(Activity): Determine which lines of the records include the word "does", and copy them.

(Data for the task):
(** The event each stop reason raises, as the specification lists them. *)
Definition stop_event_of (reason : string) : option string :=
  if String.eqb reason "breakpoint-hit" then Some "breakpoint"
  else if String.eqb reason "end-stepping-range" then Some "step-end"
  else if String.eqb reason "function-finished" then Some "step-out-end"
  else if String.eqb reason "signal-received" then Some "signal-stop"
  else if String.eqb reason "exited-normally" then Some "exited-normally"
  else None.

Definition unimplemented_stop (parsed : MINode) : list Effect :=
  [Emit "msg" (MsgArgs "console"
     (with_newline ("Not implemented stop reason (assuming exception): "
                    +:+ js_str (record parsed "reason"))));
   Emit "stopped" (NodeArg parsed)].

(** What a stopped record raises for its reason, by the same list. *)
Definition stop_reason_effects (parsed : MINode) : list Effect :=
  match record parsed "reason" with
  | Some reason =>
      match stop_event_of reason with
      | Some event => [Emit event (NodeArg parsed)]
      | None =>
          if String.eqb reason "exited" then
            [Emit "msg" (MsgArgs "stderr"
               (with_newline ("Program exited with code "
                              +:+ js_str (record parsed "exit-code"))));
             Emit "exited-normally" (NodeArg parsed)]
          else unimplemented_stop parsed
      end
  | None => unimplemented_stop parsed
  end.

(** Two console stream records, a and b, one per line, as the
    debugger writes them: a tilde and the text in double quotes. *)
Definition console_line (text : string) : string := "~" +:+ DQ +:+ text +:+ DQ.



(** What [stdout] does with the text after the last newline: program
    output is flushed at once, anything else is held back. *)
Definition flushes (rest : string) : bool :=
  negb (Nat.eqb (String.length rest) 0) && couldBeOutput rest.

Definition held_back (rest : string) : string :=
  if flushes rest then EmptyString else rest.
(** * base16-universal-manager: the rendering pipeline of [main.go]

    A shallow embedding of [getSavePath], [Base16Render], [run] and
    [main], with the properties of the specification that concern them
    and further properties read off the code.

    [main.go] talks to the outside through functions it does not define:
    Go's [os/user], [os] and [path/filepath] packages, the [mustache]
    engine, and helpers of the same package that live in other files
    ([NewConfig], the two lists with their loading, update and [Find],
    [DownloadFileToString], [MustacheContext], [WriteFile],
    [ReplaceMultiline], [exe_cmd]).  They are gathered in the class [Env]; the
    functions of [main.go] are written once, over any [Env], in a state
    monad that threads the outside world and records every call made to
    it.  Module [Unix] gives one concrete [Env] on which the functions
    are evaluated.  The package-level [appConf], which [run] sets and the
    other functions read, is passed along as an argument. *)

From Stdlib Require Import Ascii String.
From stdpp Require Import base strings list gmap.

Local Open Scope string_scope.
Local Open Scope list_scope.

(** ** Go values *)

(** A Go [error] is identified with its message; the nil error is [None]. *)
Definition error : Type := string.

(** [fmt.Errorf(msg + ": %w", err)] (and its [%v] form): the message of the
    wrapped error after the given prefix. *)
Definition Errorf (msg : string) (err : error) : error := msg +:+ err.

(** [s[n:]] *)
Fixpoint slice_from (n : nat) (s : string) : string :=
  match n, s with
  | O, _ => s
  | S n', String _ s' => slice_from n' s'
  | S _, EmptyString => EmptyString
  end.

(** [s[0] == c]; the source only indexes a string it knows to be non-empty. *)
Definition first_byte_is (s : string) (c : ascii) : bool :=
  bool_decide (String.get 0 s = Some c).
Arguments first_byte_is _%_string _%_char.

(** [strings.HasPrefix(s, prefix)] *)
Definition HasPrefix (s prefix : string) : bool := String.prefix prefix s.

(** [strings.HasSuffix(s, suffix)]:
    [len(s) >= len(suffix) && s[len(s)-len(suffix):] == suffix] *)
Definition HasSuffix (s suffix : string) : bool :=
  bool_decide (String.length suffix ≤ String.length s)%nat &&
  bool_decide (slice_from (String.length s - String.length suffix) s = suffix).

(Solved problem):
(** What [stdout] does with the text after the last newline: program
    [main.go] talks to the outside through functions it does not define:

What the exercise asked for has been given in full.